Berlin. Neue rot-rot-grüne Regierung in Berlin legt erste Krise mit einer Überraschung bei

Der stasibelastete Berliner Staatssekretär Andrej Holm bleibt. Darauf einigten sich das rot-rot-grüne Regierungsbündnis nach dreieinhalb Stunden Krisengespräch. Am Freitagabend hatte der Regierende Bürgermeister Michael Müller (SPD) die Spitzen von SPD, Linken und Grünen ins Rote Rathaus gerufen. Der Koalitionsausschuss traf sich zum ersten Mal, seit die Parteien den Koalitionsvertrag am 8. Dezember unterzeichnet hatten.

Dem Vernehmen nach hatten die Linken das Krisentreffen angeregt. Landeschefin Katina Schubert hoffte auf eine gemeinsame Linie der Koalition im Umgang mit Holm. Die scheint nun gefunden. Die Linken hielten ohnehin an Holm fest, ohne jedoch eine Garantie für seine Zukunft auszusprechen. Schubert sagte, man wolle die arbeitsrechtliche Prüfung des Vorgangs abwarten, das gebiete die Fairness gegenüber dem Betroffenen. Bei SPD und Grünen hatte sich zuletzt die Erkenntnis durchgesetzt, dass Holm nicht als Staatssekretär zu halten sein wird, dennoch entschieden sie sich in der Krisensitzung für Holm. Die Gründe waren bei Redaktionsschluss dieser Ausgabe nicht bekannt.

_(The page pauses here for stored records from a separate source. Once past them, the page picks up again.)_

Definition clearError : list TaskAction := [CLEAR_ERROR].

(** [useReducer]: the actions are applied in the order of their dispatch. *)
Definition dispatch (actions : list TaskAction) (state : TaskState) : TaskState :=
  foldl taskReducer state actions.

(** A call of a function of the provider, with what its request gave. *)
Inductive Call :=
| FetchTasks (response : Api.Awaited (list Mock.Obj))
| FetchCategories (response : Api.Awaited (list Mock.Obj))
| CreateTask (response : Api.Awaited Mock.Obj)
| UpdateTask (response : Api.Awaited Mock.Obj)
| DeleteTask (id : string) (response : Api.Awaited unit)
| ToggleTaskComplete (response : Api.Awaited Mock.Obj)
| CreateCategory (response : Api.Awaited Mock.Obj)
| UpdateCategory (response : Api.Awaited Mock.Obj)
| DeleteCategory (id : string) (response : Api.Awaited unit)
| ClearError.

Definition actions (c : Call) : list TaskAction :=
  match c with
  | FetchTasks r => fetchTasks r
  | FetchCategories r => fetchCategories r
  | CreateTask r => createTask r
  | UpdateTask r => updateTask r
  | DeleteTask id r => deleteTask id r
  | ToggleTaskComplete r => toggleTaskComplete r
  | CreateCategory r => createCategory r
  | UpdateCategory r => updateCategory r
  | DeleteCategory id r => deleteCategory id r
  | ClearError => clearError
  end.
(** [v[k] = x] in strict mode (an ES module), as the state of [v] after
    the assignment.  Assigning [__proto__] to an object that has no own
    property of that name changes its prototype and none of its own
    properties; assigning to a runtime object changes no document.  The
    source assigns to the [length] of an array a number or an object
    only, and an object is no length. *)
Definition setProp (v : value) (k : string) (x : value) : outcome value :=
  match v with
  | VUndef | VNull | VBool _ | VNum _ | VStr _ => Throw TypeError
  | VArr items extra =>
      match array_index k with
      | Some i => Return (VArr (set_nth i x items) extra)
      | None =>
          if String.eqb k "length" then
            match x with
            | VNum n =>
                if ((0 <=? n) && (n <? 4294967296))%Z
                then Return (VArr (firstn (Z.to_nat n) items
                                   ++ repeat VUndef (Z.to_nat n - List.length items))%list extra)
                else Throw RangeError
            | _ => Throw RangeError
            end
          else if String.eqb k "__proto__" && negb (own_has k extra) then Return v
          else Return (VArr items (own_set k x extra))
      end
  | VObj ps =>
      if String.eqb k "__proto__" && negb (own_has k ps) then Return v
      else Return (VObj (own_set k x ps))
  | VNative => Return VNative
  end.

(** The own enumerable properties of a value, as [Object.assign] reads
    them from a source. *)
Definition own_props (v : value) : props :=
  match v with
  | VObj ps => ps
  | VArr items extra =>
      (combine (List.map (fun i => string_of_N (N.of_nat i)) (seq 0 (List.length items))) items
       ++ extra)%list
  | VStr s =>
      combine (List.map (fun i => string_of_N (N.of_nat i)) (seq 0 (String.length s)))
              (List.map (fun c => VStr (String c EmptyString)) (list_ascii_of_string s))
  | _ => []
  end.
(** * ResumeAlign backend: the extraction and optimisation pipeline of
    [backend/app.py], embedded in Rocq.

    Python [str] values are lists of Unicode code points, [bytes] values are
    lists of bytes, the values produced by [json.loads] are a tagged union,
    and a coroutine that talks to the outside world (HTTP, headless browser,
    Bedrock, MongoDB) is a function from the state of the world to a result
    or an exception together with the new state.  The state keeps the trace
    of the external calls, so that "is attempted", "is never invoked" and
    "before any query" are statements about that trace. *)

From Stdlib Require Import ZArith NArith List String Ascii Bool Lia.
From Stdlib Require Import Floats.PrimFloat Numbers.Cyclic.Int63.Uint63.
From Stdlib Require Strings.Byte.
From stdpp Require Import base option list gmap.

Import ListNotations.
Set Warnings "-register-all,-inexact-float".
Local Open Scope list_scope.
Local Open Scope N_scope.

(* ===================================================================== *)
(** * Python strings *)
(* ===================================================================== *)

Module PyStr.

(** A Python [str]: the sequence of its code points. *)
Definition char : Type := N.
Definition str : Type := list char.

(** An ASCII literal of the source as a [str]. *)
Definition py (s : string) : str :=
  map N_of_ascii (list_ascii_of_string s).

(** The same with every apostrophe read as a double quote, to write the
    JSON texts of the examples. *)
Definition pyq (s : string) : str :=
  map (fun c => if c =? 39 then 34 else c) (py s).

Definition LF : char := 10.
Definition SP : char := 32.
Definition LBRACE : char := 123.
Definition RBRACE : char := 125.
Definition DQUOTE : char := 34.

(** [str.isspace] on one code point, which is also what [\s] matches in a
    [str] pattern and what [str.strip] removes: the code points CPython's
    [_PyUnicode_IsWhitespace] accepts. *)
Definition isspace (c : char) : bool :=
  ((9 <=? c) && (c <=? 13)) || ((28 <=? c) && (c <=? 32))
  || (c =? 133) || (c =? 160) || (c =? 5760)
  || ((8192 <=? c) && (c <=? 8202))
  || (c =? 8232) || (c =? 8233) || (c =? 8239) || (c =? 8287)
  || (c =? 12288).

Die neue Bausenatorin Katrin Lompscher (Linke) hatte den Wissenschaftler zum Staatssekretär für Bauen und Mieten gemacht. Wesentliches Problem ist in erster Linie nicht Holms Tätigkeit als 18-Jähriger im Stasi-Wachregiment „Feliks Dzierzynski“ und in der Stasi-Bezirksverwaltung Berlin. Für Empörung sorgt, dass Holm 2005 falsche Angaben vor seiner Einstellung an der Humboldt-Universität gemacht hat und eine Stasi-Mitarbeit verneinte. Erst am Mittwoch gab er zu, dass er damals nicht die Wahrheit gesagt hatte. Man neige mittlerweile zu der Einschätzung, es habe dabei ein „Einstellungsbetrug“ vorgelegen, hieß es bei den Grünen. Dieses Delikt bezeichnet Falschaussagen eines Arbeitnehmers gegenüber dem Arbeitgeber, die zur Einstellung geführt hätten.

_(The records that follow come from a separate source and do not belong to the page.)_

(** A failed toolchain call is the last call the command makes, and the
    command fails with it. *)
Lemma halts_seq (c1 c2 : cmd) :
  (∀ s pre t p fl post,
     events (c1 s) = pre ++ EToolchain t p fl false :: post →
     post = [] ∧ ok (c1 s) = false) →
  (∀ s pre t p fl post,
     events (c2 s) = pre ++ EToolchain t p fl false :: post →
     post = [] ∧ ok (c2 s) = false) →
  ∀ s pre t p fl post,
    events ((c1 ;; c2)%cmd s) = pre ++ EToolchain t p fl false :: post →
    post = [] ∧ ok ((c1 ;; c2)%cmd s) = false.
Proof.
  intros H1 H2 s pre t p fl post. rewrite seq_events.
  destruct (ok (c1 s)) eqn:Hok.
  - rewrite seq_true by done. simpl.
    intros [(k & E1 & E2)|(k & E1 & E2)]%app_eq_inv.
    + destruct k as [|e k]; simpl in E2.
      * rewrite app_nil_r in E1. subst pre.
        by apply (H2 _ [] t p fl post).
      * simplify_eq. destruct (H1 _ _ _ _ _ _ E1). congruence.
    + by apply (H2 _ k t p fl post).
  - rewrite seq_false, app_nil_r by done. apply H1.
Qed.

Lemma halts_quiet (c : cmd) :
  emits (λ _, False) c →
  ∀ s pre t p fl post,
    events (c s) = pre ++ EToolchain t p fl false :: post →
    post = [] ∧ ok (c s) = false.
Proof.
  intros H s pre t p fl post E. specialize (H s). rewrite E in H.
  apply Forall_app in H as [_ H]. by apply Forall_cons in H as [? _].
Qed.

Lemma halts_cross_build_cmd w t0 p0 s pre t p fl post :
  events (cross_build_cmd w t0 p0 s) = pre ++ EToolchain t p fl false :: post →
  post = [] ∧ ok (cross_build_cmd w t0 p0 s) = false.
Proof.
  rewrite cross_build_cmd_events. intros E.
  destruct pre as [|e pre]; simpl in E; [by simplify_eq|].
  simplify_eq. by destruct pre.
Qed.

Lemma halts_build_targets_in ts w s pre t p fl post :
  events (build_targets_in ts w s) = pre ++ EToolchain t p fl false :: post →
  post = [] ∧ ok (build_targets_in ts w s) = false.
Proof.
  unfold build_targets_in. revert s pre t p fl post.
  induction ts as [|t0 ts IH]; simpl.
  { intros s pre t p fl post E. by destruct pre. }
  apply halts_seq; [|exact IH].
  unfold build_target.
  repeat apply halts_seq;
    first [ intros s'; apply halts_cross_build_cmd
          | apply halts_quiet; first [apply emits_export|apply emits_fs_cmd] ].
Qed.

Lemma jevents_app f1 b1 l1 f2 b2 l2 :
  jevents (JobOutcome f1 b1 (l1 ++ l2))
  = jevents (JobOutcome f2 b2 l1) ++ jevents (JobOutcome f2 b2 l2).
Proof. unfold jevents. simpl. by rewrite fmap_app, concat_app. Qed.

(** What each step of the job may call. *)
Lemma job_step_emits w st :
  st ∈ job_steps →
  (id st ≠ BuildTargets → emits (λ e, is_toolchain e = false) (run st w)) ∧
  (st ∉ publish_steps → emits (λ e, is_push e = false) (run st w)) ∧
  (st ∈ take 6 job_steps → emits (λ _, False) (run st w)).
Proof.
  unfold job_steps, publish_steps. simpl. intros H.
  repeat (apply elem_of_cons in H as [Heq|H]; [subst st|]);
    try by apply elem_of_nil in H.
  all: split; [intros Hid|split; [intros Hnp|intros Hin]].
  all: try done.
  all: try (intros s; simpl; by repeat constructor).
  all: try (exfalso; apply Hnp; by repeat constructor).
  all: try (exfalso; repeat (apply elem_of_cons in Hin as [Hin|Hin];
                              [discriminate Hin|]); by apply elem_of_nil in Hin).
  all: simpl.
  all: try (intros s; eapply Forall_impl; [apply emits_build_targets_in|]; by intros []).
  all: try (intros s; rewrite reorganize_artifacts_events; constructor).
  all: try (intros s; eapply Forall_impl; [apply emits_ensure|]; by intros ? [??]).
Qed.

Lemma Forall_False_nil {A} (l : list A) : Forall (λ _, False) l → l = [].
Proof. by destruct 1. Qed.

Lemma setup_steps_quiet w s : jevents (run_steps w (take 6 job_steps) s) = [].
Proof.
  apply Forall_False_nil, run_steps_events. intros st s' Hst.
  apply job_step_emits; [|done].
  eapply subseteq_take, Hst.
Qed.

Lemma jevents_cons f b r l :
  jevents (JobOutcome f b (r :: l)) = revents r ++ jevents (JobOutcome f b l).
Proof. done. Qed.
(** * media-gnome-api: the control-plane core, embedded and verified

    A shallow embedding of the TypeScript sources of the API
    ([lib/docker.ts], [lib/files.ts], [lib/sse.ts], [routes/status.ts],
    [routes/logs.ts]) together with the properties its specification
    states about them.

    Conventions.
    - A JavaScript string is the list of its UTF-16 code units ([list N]).
    - A [Buffer] is a [list byte]; offsets and sizes are JavaScript numbers,
      here [Z] (every value that occurs is an integer far below 2^53).
    - What the runtime supplies and the repository does not define (the
      UTF-8 decoder behind [Buffer.toString], SHA-256, the wall clock) is a
      parameter of the definitions that use it.
    - Closure variables and object fields that the code mutates are explicit
      state, passed in and returned. *)

From Stdlib Require Import ZArith NArith List Bool Lia String Ascii.
From Stdlib.Strings Require Import Byte.
From stdpp Require Import gmap strings list.
Import ListNotations.

Local Open Scope Z_scope.

(** ** JavaScript strings *)

Module JS.

(** A string value: its UTF-16 code units. *)
Abbreviation jsstring := (list N) (only parsing).

(** An ASCII literal as a JavaScript string. *)
Definition js (s : string) : jsstring :=
  map N_of_ascii (list_ascii_of_string s).

Definition LF : N := 10%N.

(** [WhiteSpace] and [LineTerminator] of ECMA-262, the code units that
    [String.prototype.trim], [parseInt] and the regular-expression class
    [\s] all skip. *)
Definition isLineTerminator (c : N) : bool :=
  (c =? 10)%N || (c =? 13)%N || (c =? 8232)%N || (c =? 8233)%N.

Definition isWhiteSpace (c : N) : bool :=
  (c =? 9)%N || (c =? 11)%N || (c =? 12)%N || (c =? 32)%N || (c =? 160)%N
  || (c =? 5760)%N || ((8192 <=? c)%N && (c <=? 8202)%N)
  || (c =? 8239)%N || (c =? 8287)%N || (c =? 12288)%N || (c =? 65279)%N
  || isLineTerminator c.

Fixpoint trimStart (s : jsstring) : jsstring :=
  match s with
  | [] => []
  | c :: s' => if isWhiteSpace c then trimStart s' else s
  end.

Fixpoint trimEnd (s : jsstring) : jsstring :=
  match s with
  | [] => []
  | c :: s' =>
      match trimEnd s' with
      | [] => if isWhiteSpace c then [] else [c]
      | t => c :: t
      end
  end.

(** [s.trim()] *)
Definition trim (s : jsstring) : jsstring := trimEnd (trimStart s).

(** Truthiness of a string: the empty string is the only falsy one. *)
Definition truthy (s : jsstring) : bool :=
  match s with [] => false | _ => true end.

(** Truthiness of [string | undefined | null]. *)
Definition truthy_opt (o : option jsstring) : bool :=
  match o with Some s => truthy s | None => false end.

(** [s.split(sep)] for a one-code-unit separator: never the empty list,
    [''.split(sep)] is [['']]. *)
Fixpoint split (sep : N) (s : jsstring) : list jsstring :=
  match s with
  | [] => [[]]
  | c :: s' =>
      if (c =? sep)%N then [] :: split sep s'
      else match split sep s' with
           | [] => [[c]]
           | l :: ls => (c :: l) :: ls
           end
  end.

(** [parts.join(sep)] *)
Fixpoint join (sep : jsstring) (parts : list jsstring) : jsstring :=
  match parts with
  | [] => []
  | [p] => p
  | p :: ps => p ++ sep ++ join sep ps
  end.

(** [s.startsWith(p)] *)
Fixpoint startsWith (s p : jsstring) : bool :=
  match p, s with
  | [], _ => true
  | _ :: _, [] => false
  | a :: p', b :: s' => (a =? b)%N && startsWith s' p'
  end.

Der Regierende Bürgermeister Müller selbst vermeidet noch die harte Ansage an die Linken, um seine neue Rolle als Moderator in der Dreierkoalition nicht zu belasten. In der SPD aber ist der Unmut über die falschen Angaben des Staatssekretärs groß. „Nach den mir bekannten Tatsachen – hauptamtliche Mitarbeit beim MfS und Lüge im Lebenslauf – ist Herr Holm als Staatssekretär und politische Führungskraft für mich nicht tragbar“, sagte der SPD-Abgeordnete Sven Kohlmeier.

Er forderte Holm zum Rücktritt auf. Berlins Ehrenbürger Wolf Biermann sagte am Freitag: „Es war ein Fehler, Andrej Holm zu berufen.“ Biermann äußerte sich im Roten Rathaus vor Journalisten anlässlich eines Essens zu seinem 80. Geburtstag.